Life begins at 40, the old cards used to say. Assuming I survive until next Sunday, is it too cheesy to write that my a new phase of life might be just about to begin for me?


  1. Hi Gideon: Glad to hear the news. You are an inspiration.
    I have just entered the 4th year of my journey with melanoma. I’m currently receiving immunotherapy treatment as part of a 2-year clinical trial.
    I enjoyed reading your book: “This Book Won’t Cure Your Cancer”
    Take care and happy riding.
    George Todd
    Barrie, Ontario

  2. Welcome to the 5yr club. Only 20% of us diagnosed with a brain tumour live at least as long as that. Keep enjoying your family

  3. 5 year milestone for me too was Jan 17, presumed astrocytoma, right parietal lobe. Watch and wait for 5 years, looks like an awake craniotomy, radiotherapy and chemo for me later this year (still deciding and researching, not got back to my consultant with my decision yet). Wishing you lots of luck, followed your posts for a long time. You are an inspiration to us all. Best wishes to you and your family

  4. Enjoy your birthday next Sunday – keep laughing, stay positive & keep inspiring others as you do so well. xx

  5. Gideon
    Hoping you get a period off this blog in a good way too ! No news is the best news with this condition x

  6. Congratulations on all counts! Get through these next few weeks as best you can, stay strong and then get on with life, enjoying every moment of it. I hope (and I mean this in the best way of course!) to not read any new posts for a long time!

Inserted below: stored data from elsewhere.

Lemma siftup_loop_perm fuel pos h x :
  pos < length h ->
  let '(leaf, h1) := siftup_loop fuel pos h in
  leaf < length h /\ length h1 = length h /\ <[leaf := x]> h1 ≡ₚ <[pos := x]> h.
Proof.
  revert pos h. induction fuel as [|f IH]; intros pos h Hpos; cbn [siftup_loop]; [done|].
  destruct (h !! (2 * pos + 1)) as [lchild|] eqn:El; [|done].
  assert (exists c cv, h !! c = Some cv /\ edge pos c /\
    match h !! (2 * pos + 1 + 1) with
    | Some rchild => if negb (lt lchild rchild) then (2 * pos + 1 + 1, rchild) else (2 * pos + 1, lchild)
    | None => (2 * pos + 1, lchild)
    end = (c, cv)) as (c & cv & Hc & He & ->).
  { destruct (h !! (2 * pos + 1 + 1)) as [rchild|] eqn:Er.
    - destruct (negb (lt lchild rchild)).
      + exists (2 * pos + 1 + 1), rchild. unfold edge. split_and!; [done|lia|done].
      + exists (2 * pos + 1), lchild. unfold edge. split_and!; [done|lia|done].
    - exists (2 * pos + 1), lchild. unfold edge. split_and!; [done|lia|done]. }
  pose proof (edge_lt _ _ He). pose proof (lookup_lt_Some _ _ _ Hc).
  specialize (IH c (<[pos := cv]> h) ltac:(by rewrite length_insert)).
  destruct (siftup_loop f c (<[pos := cv]> h)) as [leaf h1]. rewrite length_insert in IH.
  destruct IH as (H1 & H2 & H3). split_and!; [done|done|]. rewrite H3.
  apply move_hole_perm; [lia|done|done].
Qed.

Lemma siftup_perm h pos : siftup h pos ≡ₚ h.
Proof.
  unfold siftup. destruct (h !! pos) as [x|] eqn:E; [|done].
  pose proof (siftup_loop_perm (length h) pos h x ltac:(by eapply lookup_lt_Some)) as H.
  destruct (siftup_loop (length h) pos h) as [leaf h1]. destruct H as (H1 & H2 & H3).
  rewrite siftdown_perm, H3. by rewrite list_insert_id.
Qed.

Lemma heappush_perm h x : heappush h x ≡ₚ x :: h.
Proof. unfold heappush. rewrite siftdown_perm. by rewrite Permutation_app_comm. Qed.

  7. Congratulations on the good news, happy birthday for next Sunday and I hope you manage suitable big 4-0 birthday celebrations once the treatment is done and your energy is back. Good luck getting the book finished swiftly so you can start your next life chapter.

    ps what’s not to love about a frog balancing on a unicycle…

  8. Gideon good to hear things are good. Celebrate away. I passed 5 years in Feb this year started chemotherapy course 3 today having already done radiotherapy pre xmas. My MRI a few weeks back identical to you stable??? No major change but no growth which is great. Go quiet my friend and go have a great life.

  9. Best wishes from Brazil, Gideon!
    2 1/2 years before a glio IV diagnosis (my beloved mom), we’re so happy now. Now I’m learning to live each day and trying to be positive with the future. Your blog helped me a lot. Thanks!

  10. Well done Gideon, you are amazing, I hope you get some quality time with your family and keep those wheels spinning. My wife has gd2 astrocytoma, had 7.5hrs surgery last year, 70% was removed. Now it’s the scans and results waiting game. Interestingly I came to learn of a 16yr survivor of a gd4 GBM from the states. It just shows the consultants don’t know it all. All the best, Nigel.